Definition delete : M unit :=
  name <- input "Enter name to delete: " ;;
  contact <- find_one NAME_KEY (VStr name) ;;
  match contact with
  | Some c =>
      if negb (truthy contact) then not_found name
      else
        print SEP19 ;; print_contact c ;; print SEP19 ;;
        answer <- input "Are you sure you want to delete this contact? (Y/N) > " ;;
        if py_in (lower answer) ["y"; "yes"]
        then
          i <- getitem c ID_KEY ;;
          delete_one i ;;
          print "Contact deleted."
        else ret tt
  | None => not_found name
  end.

(** Options constants *)
Definition EXIT_OPT : Z := 0.
Definition CREATE_OPT : Z := 1.
Definition SEARCH_OPT : Z := 2.
Definition SHOW_ALL_OPT : Z := 3.
Definition UPDATE_OPT : Z := 4.
Definition DELETE_OPT : Z := 5.

Definition print_menu : M unit :=
  print "Menu:" ;;
  print "  0. Exit" ;;
  print "  1. Create" ;;
  print "  2. Search" ;;
  print "  3. Show All" ;;
  print "  4. Update" ;;
  print "  5. Delete".

(** What the body of the menu loop does with the line read; [true] is
    [break], [false] goes round again ([continue] or the end of the
    body). *)
Definition dispatch (l : string) : M bool :=
  match int l with
  | None =>
      print "*** The option must be a number. Please try again. ***" ;;
      ret false
  | Some opt =>
      if opt =? EXIT_OPT then ret true
      else
        (if opt =? CREATE_OPT then create_contact
         else if opt =? SEARCH_OPT then search_one
         else if opt =? SHOW_ALL_OPT then show_all
         else if opt =? UPDATE_OPT then update
         else if opt =? DELETE_OPT then delete
         else print "*** Not a valid option. Please try again. ***") ;;
        ret false
  end.

(** One turn of the menu loop. *)
Definition menu_turn : M bool :=
  print_menu ;;
  l <- input "Select option> " ;;
  dispatch l.

(** The menu loop.  A turn that does not raise has read at least one line,
    so [S (length ins)] turns are always enough; [None] is the loop cut
    short by [fuel]. *)
Fixpoint main_loop (fuel : nat) (ins : list string) (s : state)
  : option (result unit) :=
  match fuel with
  | O => None
  | S fuel =>
      match menu_turn ins s with
      | Ok true ins' s' => Some (print "Thanks for using this app! Cya!" ins' s')
      | Ok false ins' s' => main_loop fuel ins' s'
      | Raise e ins' s' => Some (Raise e ins' s')
      end
  end.

Definition main (ins : list string) (s : state) : option (result unit) :=
  main_loop (S (length ins)) ins s.

(** ** Vocabulary of the statements *)

(** Every stored [_id] occurs once: the unique index MongoDB keeps on
    [_id]. *)
Definition unique_ids (docs : list document) : Prop :=
  ∀ i j d1 d2 v,
    docs !! i = Some d1 → docs !! j = Some d2 →
    d1 !! ID_KEY = Some v → d2 !! ID_KEY = Some v → i = j.

(** Where a run ends, returned or raised: the lines left and the state. *)
Definition outcome {A} (r : result A) : list string * state :=
  match r with
  | Ok _ ins s => (ins, s)
  | Raise _ ins s => (ins, s)
  end.

(** From [c] to [c']: lines are only consumed, the transcript only grows,
    by events that [P] allows, and the collections are related by [Q]. *)
Definition moves (P : event → Prop) (Q : relation (list document))
    (c c' : list string * state) : Prop :=
  (length c'.1 ≤ length c.1)%nat
  ∧ (∃ new, trace c'.2 = trace c.2 ++ new ∧ Forall P new)
  ∧ Q (db_contacts c.2) (db_contacts c'.2).

(** [m] moves so from wherever it is started, whether it returns or
    raises. *)
Definition respects (P : event → Prop) (Q : relation (list document))
    {A} (m : M A) : Prop :=
  ∀ ins s, moves P Q (ins, s) (outcome (m ins s)).

(** The fields [update] accepts. *)
Definition updatable (field : string) : Prop :=
  field ∈ [NAME_KEY; AGE_KEY; PHONE_KEY; EMAIL_KEY].

(** What [update] sends as the new value: an integer for the age, a
    string for the other fields. *)
Definition typed (f : string) (v : value) : Prop :=
  match v with
  | VInt _ => f = AGE_KEY
  | VStr _ => f ≠ AGE_KEY
  end.

(** Console events are always allowed; [C] says which store calls are. *)
Definition allowing (C : store_call → Prop) (e : event) : Prop :=
  match e with
  | Call c => C c
  | _ => True
  end.

(** The column of [_id]s of the collection. *)
Definition ids (docs : list document) : list (option value) :=
  (λ d : document, d !! ID_KEY) <$> docs.

Definition same_ids : relation (list document) := λ d d', ids d' = ids d.

(** Store calls that leave every [_id] alone: an update only of one of the
    four accepted fields, and no insert or delete. *)
Definition spares_id (c : store_call) : Prop :=
  match c with
  | UpdateOne _ f _ => updatable f
  | FindOne _ _ => True
  | _ => False
  end.

(** The text [print_contact] prints, when the document has the five keys
    and a string for its name. *)
Definition contact_display (d : document) : option string :=
  match d !! ID_KEY, d !! NAME_KEY, d !! AGE_KEY, d !! PHONE_KEY,
        d !! EMAIL_KEY with
  | Some i, Some (VStr n), Some a, Some p, Some e =>
      Some (contact_text i (capitalize n) a p e)
  | _, _, _, _, _ => None
  end.

(** The collection after [delete_one({"_id": i})]. *)
Definition without (i : value) (docs : list document) : list document :=
  match first_match ID_KEY i docs with
  | Some (pos, _) => base.delete pos docs
  | None => docs
  end.

(** The transcript of [delete] up to the question, for a contact found. *)
Definition delete_shown (l text : string) : list event :=
  [Prompt "Enter name to delete: "; Call (FindOne NAME_KEY (VStr l));
   Print SEP19; Print text; Print SEP19;
   Prompt "Are you sure you want to delete this contact? (Y/N) > "].

(** The collection after [update_one({"_id": i}, {"$set": {f: v}})]. *)
Definition updated (i : value) (f : string) (v : value)
    (docs : list document) : list document :=
  match first_match ID_KEY i docs with
  | Some (pos, d) => <[pos := <[f := v]> d]> docs
  | None => docs
  end.

Definition update_reply (i : value) (f : string) (v : value)
    (docs : list document) : UpdateResult :=
  match first_match ID_KEY i docs with
  | Some (pos, d) =>
      {| upd_acknowledged := true; matched_count := 1;
         modified_count := if decide (d !! f = Some v) then 0 else 1;
         upserted_id := None |}
  | None =>
      {| upd_acknowledged := true; matched_count := 0;
         modified_count := 0; upserted_id := None |}
  end.

(** No store call at all. *)
Definition console_only : event → Prop := allowing (λ _, False).

(** The transcript of [update] up to the question, for a contact found. *)
Definition update_shown (name text : string) : list event :=
  [Prompt "Enter name to search: "; Call (FindOne NAME_KEY (VStr name));
   Print SEP19; Print text; Print SEP19].

(** What the [for] loop of [show_all] prints for contacts whose texts are
    [texts]. *)
Definition listing (texts : list string) : list event :=
  flat_map (λ t, [Print SEP29; Print t]) texts.

Definition create_prompts : list event :=
  [Prompt "Enter ID: "; Prompt "Enter name: "; Prompt "Enter age: ";
   Prompt "Enter phone number: "; Prompt "Enter email: "].

Definition search_shown (name text : string) : list event :=
  [Prompt "Enter name to search: "; Call (FindOne NAME_KEY (VStr name));
   Print SEP29; Print text; Print SEP29].

(** The record the claim expects back: the five values entered, name and
    email lower-cased and nothing else touched. *)
Definition claimed_record (idv : Z) (n : string) (agev : Z) (p e : string)
  : document :=
  new_contact idv (lower n) agev p (lower e).

(** The transcript of a loop that refused every line of [bads]. *)
Definition retries (prompt complaint : string) (bads : list string)
  : list event :=
  flat_map (λ _, [Prompt prompt; Print complaint]) bads.

Definition menu_lines : list event :=
  [Print "Menu:"; Print "  0. Exit"; Print "  1. Create"; Print "  2. Search";
   Print "  3. Show All"; Print "  4. Update"; Print "  5. Delete"].

(** A document as the program makes them: the five keys, a string for the
    name, and integers that fit. *)
Definition well_formed (d : document) : Prop :=
  is_Some (contact_display d) ∧ encodable d = true.

(** A collection as the program and the store keep it. *)
Definition sound (docs : list document) : Prop :=
  unique_ids docs ∧ Forall well_formed docs.

Definition keeps_sound : relation (list document) :=
  λ d d', sound d → sound d'.

(** Store calls of the menu loop: an update is on one of the four fields
    and carries a value of the field's kind. *)
Definition updates_typed (c : store_call) : Prop :=
  match c with
  | UpdateOne _ f v => updatable f ∧ typed f v
  | _ => True
  end.

(** The key each flow looks the name up with: the line as typed, through
    [key]. *)
Definition looks_up_with (flow : M unit) (prompt : string)
    (key : string → string) : Prop :=
  ∀ l rest s,
    ∃ new,
      trace (outcome (flow (l :: rest) s)).2
      = trace s ++ [Prompt prompt; Call (FindOne NAME_KEY (VStr (key l)))]
        ++ new.

(** What holds when [m], started on [ins] and [s], ends: [Post] of the
    value, the lines left and the state if it returns, [Exc] of the
    exception and the state if it raises. *)
Definition wp {A} (m : M A) (ins : list string) (s : state)
    (Post : A → list string → state → Prop) (Exc : exn → state → Prop) : Prop :=
  match m ins s with
  | Ok a ins' s' => Post a ins' s'
  | Raise e _ s' => Exc e s'
  end.

(** The contact a name finds, and that it cannot be shown. *)
Definition unshowable (name : string) (docs : list document) : Prop :=
  ∃ pos c, first_match NAME_KEY (VStr name) docs = Some (pos, c)
           ∧ contact_display c = None.

(** What every flow grants on a sound collection. *)
Definition sound_end {A} (m : M A) : Prop :=
  ∀ ins s,
    sound (db_contacts s) →
    wp m ins s
      (λ _ _ s', sound (db_contacts s'))
      (λ e s', (e = EOFError ∨ e = OverflowError) ∧ sound (db_contacts s')).

(** What follows a flow chosen in the menu: the menu again, unless the flow
    raised. *)
Definition then_menu (r : result unit) : option (result unit) :=
  match r with
  | Ok _ ins s => main ins s
  | Raise e ins s => Some (Raise e ins s)
  end.

Definition not_found_line (name : string) : event :=
  Print ("Contact " +:+ capitalize name +:+ " not found, please try again.").

(** [m] makes only store calls that [C] allows, whatever is typed and
    however it ends. *)
Definition calls_only (C : store_call → Prop) {A} (m : M A) : Prop :=
  ∀ ins s,
    ∃ new, trace (outcome (m ins s)).2 = trace s ++ new
           ∧ ∀ c, Call c ∈ new → C c.

Definition is_find_one (c : store_call) : Prop :=
  match c with FindOne _ _ => True | _ => False end.

Definition is_listing (c : store_call) : Prop :=
  match c with CountDocuments | Find => True | _ => False end.

Definition is_insert_one (c : store_call) : Prop :=
  match c with InsertOne _ => True | _ => False end.

Definition is_find_or_update (c : store_call) : Prop :=
  match c with FindOne _ _ | UpdateOne _ _ _ => True | _ => False end.

Definition is_find_or_delete (c : store_call) : Prop :=
  match c with FindOne _ _ | DeleteOne _ => True | _ => False end.

(** The field an answer to "What field do you want to update?" names, if
    it names one. *)
Definition field_answer (l : string) : option string :=
  let f := strip (lower l) in
  if decide (f = "phone number") then Some PHONE_KEY
  else if decide (f = "e-mail") then Some EMAIL_KEY
  else if decide (f ∈ [NAME_KEY; AGE_KEY; PHONE_KEY; EMAIL_KEY]) then Some f
  else None.

(** What a refused answer is told. *)
Definition field_complaint (l : string) : string :=
  let f := strip (lower l) in
  if decide (f = "id") then "You can't modify the ID. (It's immutable!)"
  else "Field " +:+ f +:+ " does not exist.".

(** The transcript of the menu loop for option lines that are no integer:
    for each, the menu, the question and the complaint. *)
Definition menu_retries (bads : list string) : list event :=
  flat_map
    (λ _, menu_lines
          ++ [Prompt "Select option> ";
              Print "*** The option must be a number. Please try again. ***"])
    bads.
(** * The vSphere cluster reconciler of EKS Anywhere, and the phase runner
      and object applier it drives

    A shallow embedding of [package reconciler] (the vSphere provider's
    cluster reconciler): [VsphereCredentials], [SetupEnvVars], [Reconcile]
    and the five phases [ValidateDatacenterConfig], [ValidateMachineConfigs],
    [ReconcileControlPlane], [ReconcileCNI] and [ReconcileWorkers].

    The phases are Go methods that mutate a shared [*cluster.Spec], the
    process environment and the local object store, and that call
    collaborators held by the [Reconciler] struct.  They are embedded as
    state-passing functions over a [World]; every call that leaves the
    package is recorded in the world's [trace], so that "is never invoked"
    is a statement about that trace. *)

From Stdlib Require Import Ascii String.
From stdpp Require Import base option list strings gmap fin_maps.

Open Scope string_scope.
Open Scope list_scope.

(** ** Go errors *)

(** An [error] value is observed through its [Error()] message.
    [errorString] is what [errors.New] and [fmt.Errorf] build; [Aggregate]
    is one error that holds the errors it was combined from. *)
#[warnings="-register-all"]
Inductive error : Type :=
| errorString (msg : string)
| Aggregate (errs : list error).

Definition errors_New (msg : string) : error := errorString msg.

Fixpoint Error (e : error) : string :=
  match e with
  | errorString msg => msg
  | Aggregate errs =>
      "[" +:+ (fix join (l : list error) : string :=
                 match l with
                 | [] => ""
                 | x :: l' =>
                     match l' with
                     | [] => Error x
                     | _ :: _ => Error x +:+ ", " +:+ join l'
                     end
                 end) errs +:+ "]"
  end.

(** [fmt.Errorf(prefix + "%v", err)]: a fresh error whose message is the
    prefix followed by the message of [err]. *)
Definition fmt_Errorf_v (prefix : string) (err : error) : error :=
  errorString (prefix +:+ Error err).

(** ** The process environment *)

Module os.

Definition has_byte (b : ascii) (s : string) : bool :=
  existsb (Ascii.eqb b) (list_ascii_of_string s).

Definition NUL : ascii := Ascii.zero.

(** What [syscall.Setenv] refuses with EINVAL on Unix: an empty key, a key
    that holds ['='] or a NUL byte, a value that holds a NUL byte. *)
Definition invalid_argument (key value : string) : bool :=
  String.eqb key "" || has_byte "="%char key || has_byte NUL key
  || has_byte NUL value.

Arguments invalid_argument : simpl never.

(** [os.Setenv]: the variable is set, or the environment is left as it was
    and the wrapped system-call error is returned. *)
Definition Setenv (key value : string) (env : gmap string string)
  : option error * gmap string string :=
  if invalid_argument key value
  then (Some (errorString "setenv: invalid argument"), env)
  else (None, <[key := value]> env).
(** * Resume ingestion and retry pipeline: a shallow embedding

    The development follows the Python sources of the ingestion core:

    - [app/services/retry_processor.py]   (module [RetryProcessor])
    - [app/services/contact_extractor.py] (module [ContactExtractor])
    - [app/services/file_validator.py]    (module [FileValidator])
    - [app/controllers/resume_controller.py] (module [ResumeController])

    Python values are modelled as they are used by the code: [str] as
    [string] (a sequence of ASCII code points), [bytes] as [list byte],
    [float] as the kernel's binary64 numbers, [int] counters as [nat] or [Z],
    a JSON object as a finite map from keys to values.  Exceptions are explicit
    results; collaborators outside the core (the [re] module, the text
    extractor, the structured-field extractor, the record store) are taken as
    parameters that answer each call. *)

From Stdlib Require Import ZArith Floats Ascii String DecimalString Bool Lia.
From Stdlib.Strings Require Import Byte.
From stdpp Require Import gmap strings list.
(** One more vertex [t] between [p] and [q]: the edge [(p, q)] gives way
    to the edges [(p, t)] and [(t, q)]. *)
Lemma closed_sum_ear (f : point * point -> Z) (l1 l2 : list point)
  (p t q : point) :
  sumZ (map f (closed_edges (l1 ++ p :: t :: q :: l2)))
  = sumZ (map f (closed_edges (l1 ++ p :: q :: l2)))
    + (f (p, t) + f (t, q) - f (p, q)).
Proof.
  assert (E : forall mid,
    closed_edges (l1 ++ p :: mid ++ q :: l2)
    = edges (last l2 q) (l1 ++ [p]) ++ edges p (mid ++ q :: l2)).
  { intros mid. unfold closed_edges.
    destruct (l1 ++ p :: mid ++ q :: l2) as [|z zs] eqn:Ez.
    - destruct l1; discriminate.
    - rewrite <- Ez.
      replace (last (l1 ++ p :: mid ++ q :: l2) z) with (last l2 q).
      + change (l1 ++ p :: mid ++ q :: l2) with (l1 ++ [p] ++ mid ++ q :: l2).
        rewrite app_assoc, edges_app. f_equal. f_equal.
        apply last_last.
      + change (l1 ++ p :: mid ++ q :: l2) with (l1 ++ (p :: mid) ++ q :: l2).
        rewrite app_assoc. now rewrite last_app_cons. }
  pose proof (E [t]) as Et. pose proof (E []) as En. cbn [app] in Et, En.
  rewrite Et, En. cbn [edges].
  rewrite !map_app, !sumZ_app. cbn [map sumZ fold_right].
  fold (sumZ (map f (edges q l2))). lia.
Qed.

Lemma ear_e00 (p t q : point) :
  e00 (p, t) + e00 (t, q) - e00 (p, q) = t00 p (t, q).
Proof.
  destruct p, t, q. unfold e00, t00. cbn [fst snd]. ring.
Qed.

Lemma ear_e10 (p t q : point) :
  e10 (p, t) + e10 (t, q) - e10 (p, q) = t10 p (t, q).
Proof.
  destruct p, t, q. unfold e10, t10, e00, t00. cbn [fst snd]. ring.
Qed.

Lemma ear_e01 (p t q : point) :
  e01 (p, t) + e01 (t, q) - e01 (p, q) = t01 p (t, q).
Proof.
  destruct p, t, q. unfold e01, t01, e00, t00. cbn [fst snd]. ring.
Qed.

(** The sums of a polygon cut into triangles that turn the same way: the
    area is not negative, and the first-order sums lie between the extreme
    coordinates of the vertices, weighted by the area. *)
Lemma ear_built_bounds (s : Z) (pts : list point) :
  s = 1 \/ s = -1 -> ear_built s pts ->
  forall lox hix loy hiy,
    (forall p, In p pts -> lox <= fst p <= hix /\ loy <= snd p <= hiy) ->
    let A := sumZ (map e00 (closed_edges pts)) in
    0 <= s * A /\
    (3 * lox + 1) * (s * A) <= s * sumZ (map e10 (closed_edges pts))
      <= (3 * hix - 1) * (s * A) /\
    (3 * loy + 1) * (s * A) <= s * sumZ (map e01 (closed_edges pts))
      <= (3 * hiy - 1) * (s * A).
Proof.
  intros Hs Hb. induction Hb as [a b c Ht | l1 p t q l2 Hb IH Ht | l1 l2 Hb IH];
    intros lox hix loy hiy Hin A; subst A.
  - assert (Ha := Hin a ltac:(simpl; tauto)).
    assert (Hb := Hin b ltac:(simpl; tauto)).
    assert (Hc := Hin c ltac:(simpl; tauto)).
    pose proof (@triangle_x_bounds a (b, c) lox hix s Hs
                  ltac:(tauto) ltac:(cbn; tauto) ltac:(cbn; tauto) Ht) as Hx.
    pose proof (@triangle_y_bounds a (b, c) loy hiy s Hs
                  ltac:(tauto) ltac:(cbn; tauto) ltac:(cbn; tauto) Ht) as Hy.
    unfold turn in Ht.
    replace (sumZ (map e00 (closed_edges [a; b; c]))) with (t00 a (b, c)).
    replace (sumZ (map e10 (closed_edges [a; b; c]))) with (t10 a (b, c)).
    replace (sumZ (map e01 (closed_edges [a; b; c]))) with (t01 a (b, c)).
    + tauto.
    + destruct a, b, c. unfold closed_edges, t01, t00, e01, e00, sumZ.
      cbn. ring.
    + destruct a, b, c. unfold closed_edges, t10, t00, e10, e00, sumZ.
      cbn. ring.
    + destruct a, b, c. unfold closed_edges, t00, e00, sumZ. cbn. ring.
  - rewrite !closed_sum_ear, ear_e00, ear_e10, ear_e01.
    destruct (IH lox hix loy hiy) as [I0 [I1 I2]].
    { intros r Hr. apply Hin. rewrite in_app_iff in *. simpl in *. tauto. }
    assert (Hp := Hin p ltac:(rewrite in_app_iff; simpl; tauto)).
    assert (Hq := Hin q ltac:(rewrite in_app_iff; simpl; tauto)).
    assert (Ht' := Hin t ltac:(rewrite in_app_iff; simpl; tauto)).
    pose proof (@triangle_x_bounds p (t, q) lox hix s Hs
                  ltac:(tauto) ltac:(cbn; tauto) ltac:(cbn; tauto) Ht) as Hx.
    pose proof (@triangle_y_bounds p (t, q) loy hiy s Hs
                  ltac:(tauto) ltac:(cbn; tauto) ltac:(cbn; tauto) Ht) as Hy.
    unfold turn in Ht. lia.
  - rewrite (closed_sum_rotate e00 l2 l1), (closed_sum_rotate e10 l2 l1),
      (closed_sum_rotate e01 l2 l1).
    apply IH. intros r Hr. apply Hin. rewrite in_app_iff in *. tauto.
Qed.

(** The area moment of the model, from the sum of Green's formula. *)
Lemma moments_area (pts : list point) :
  let A := sumZ (map e00 (closed_edges pts)) in
  ((m00 (moments pts) == 0)%Q <-> A = 0) /\
  ((0 < m00 (moments pts))%Q <-> A <> 0).
Proof.
  intro A. unfold moments. rewrite moments_sums_closed. fold A.
  destruct (Z.eqb_spec A 0) as [E|E]; cbn [m00].
  - split; split; intro H; try reflexivity; try exact E; try contradiction.
    now apply Qlt_irrefl in H.
  - destruct (Z.ltb_spec 0 A) as [H|H]; cbn [m00]; unfold Qeq, Qlt; simpl;
      split; split; intro; lia.
Qed.



(** The two coordinates of the centre, between the extreme coordinates of
    the vertices. *)
Lemma centre_position_bounds (pts : list point) (lox hix loy hiy : Z) :
  triangulated pts -> (0 < m00 (moments pts))%Q ->
  (forall p, In p pts -> lox <= fst p <= hix /\ loy <= snd p <= hiy) ->
  0 <= lox -> 0 <= loy ->
  (inject_Z (3 * lox) <= (100000 # 1) * m00 (moments pts))%Q ->
  (inject_Z (3 * loy) <= (100000 # 1) * m00 (moments pts))%Q ->
  let m := moments pts in
  lox <= int (m10 m / (m00 m + (1 # 100000))) <= hix /\
  loy <= int (m01 m / (m00 m + (1 # 100000))) <= hiy.
Proof.
  intros Ht Hpos Hin Hx Hy Nx Ny m.
  apply (proj2 (moments_area pts)) in Hpos.
  assert (Hb : exists s, (s = 1 \/ s = -1) /\ ear_built s pts).
  { destruct Ht as [H|H]; [exists 1 | exists (-1)]; split; tauto. }
  destruct Hb as [s [Hs Hb]].
  destruct (@ear_built_bounds s pts Hs Hb lox hix loy hiy Hin) as [HA [HB HC]].
  subst m. revert Nx Ny. unfold moments. rewrite moments_sums_closed.
  set (a00 := sumZ (map e00 (closed_edges pts))) in *.
  set (a10 := sumZ (map e10 (closed_edges pts))) in *.
  set (a01 := sumZ (map e01 (closed_edges pts))) in *.
  destruct (Z.eqb_spec a00 0) as [E|_]; [contradiction|].
  destruct Hs as [-> | ->].
  - destruct (Z.ltb_spec 0 a00) as [Hp|Hn]; [|lia].
    cbn [m00 m10 m01]. unfold Qle at 1 2. cbn [Qnum Qden inject_Z Qmult].
    intros Nx Ny. split; apply centroid_bounds; lia.
  - destruct (Z.ltb_spec 0 a00) as [Hp|Hn]; [lia|].
    cbn [m00 m10 m01]. unfold Qle at 1 2. cbn [Qnum Qden inject_Z Qmult].
    intros Nx Ny. split; apply centroid_bounds; lia.
Qed.

(** The ear-clipping test is sound. *)
Lemma ear_clip_sound (fuel : nat) (s : Z) (pts : list point) :
  ear_clip fuel s pts = true -> ear_built s pts.
Proof.
  revert pts. induction fuel as [|fuel IH]; intros pts H; [discriminate|].
  destruct pts as [|p [|v [|q rest]]]; try discriminate.
  cbn [ear_clip] in H. destruct rest as [|r rest].
  - apply ear_triangle. now apply Z.leb_le.
  - destruct (is_ear s p v q (r :: rest)) eqn:E.
    + unfold is_ear in E.
      apply andb_true_iff in E. destruct E as [E _]. apply Z.leb_le in E.
      apply (@ear_attach s [] p v q (r :: rest)); [|exact E].
      exact (IH _ H).
    + apply (@ear_rotate s (v :: q :: r :: rest) [p]). exact (IH _ H).
Qed.

Lemma ear_clipping_sound (pts : list point) :
  ear_clipping pts = true -> triangulated pts.
Proof.
  unfold ear_clipping, triangulated. intro H. apply orb_true_iff in H.
  destruct H as [H|H]; [left | right]; exact (@ear_clip_sound _ _ _ H).
Qed.




(** The rows of the box are taken from the first coordinate of the contour
    points and the row of the centre from the second: for a rectangle away
    from the diagonal, the centre [(104, 4)] is not in the box
    [(0, 100) - (11, 111)], although it is between the extreme coordinates
    of the vertices on each axis. *)
Lemma Contour_bbox_axes_example :
  let self :=
    Annotation.mkContour [(0, 100); (10, 100); (10, 110); (0, 110)]
      "Nucleus" 0 (-1) in
  Annotation.ContourM.centre moments self
  = Ok (Annotation.mkCentre (104, 4) 0 "Nucleus" (-1)) /\
  Annotation.ContourM.bbox boundingRect self
  = Annotation.mkBBox (0, 100) (11, 111) 0 "Nucleus" (-1) /\
  Annotation.withinb (104, 4) (Annotation.ContourM.bbox boundingRect self)
  = false.
Proof.
  cbv zeta. split; [reflexivity|]. split; reflexivity.
Qed.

*-*-*

To do - Reproduce the entries above exactly, but only the lines between the line holding "Post a ins' s'" and the line holding "(** The field an", inclusive.

Response below -
  | Ok a ins' s' => Post a ins' s'
  | Raise e _ s' => Exc e s'
  end.

(** The contact a name finds, and that it cannot be shown. *)
Definition unshowable (name : string) (docs : list document) : Prop :=
  ∃ pos c, first_match NAME_KEY (VStr name) docs = Some (pos, c)
           ∧ contact_display c = None.

(** What every flow grants on a sound collection. *)
Definition sound_end {A} (m : M A) : Prop :=
  ∀ ins s,
    sound (db_contacts s) →
    wp m ins s
      (λ _ _ s', sound (db_contacts s'))
      (λ e s', (e = EOFError ∨ e = OverflowError) ∧ sound (db_contacts s')).

(** What follows a flow chosen in the menu: the menu again, unless the flow
    raised. *)
Definition then_menu (r : result unit) : option (result unit) :=
  match r with
  | Ok _ ins s => main ins s
  | Raise e ins s => Some (Raise e ins s)
  end.

Definition not_found_line (name : string) : event :=
  Print ("Contact " +:+ capitalize name +:+ " not found, please try again.").

(** [m] makes only store calls that [C] allows, whatever is typed and
    however it ends. *)
Definition calls_only (C : store_call → Prop) {A} (m : M A) : Prop :=
  ∀ ins s,
    ∃ new, trace (outcome (m ins s)).2 = trace s ++ new
           ∧ ∀ c, Call c ∈ new → C c.

Definition is_find_one (c : store_call) : Prop :=
  match c with FindOne _ _ => True | _ => False end.

Definition is_listing (c : store_call) : Prop :=
  match c with CountDocuments | Find => True | _ => False end.

Definition is_insert_one (c : store_call) : Prop :=
  match c with InsertOne _ => True | _ => False end.

Definition is_find_or_update (c : store_call) : Prop :=
  match c with FindOne _ _ | UpdateOne _ _ _ => True | _ => False end.

Definition is_find_or_delete (c : store_call) : Prop :=
  match c with FindOne _ _ | DeleteOne _ => True | _ => False end.

(** The field an answer to "What field do you want to update?" names, if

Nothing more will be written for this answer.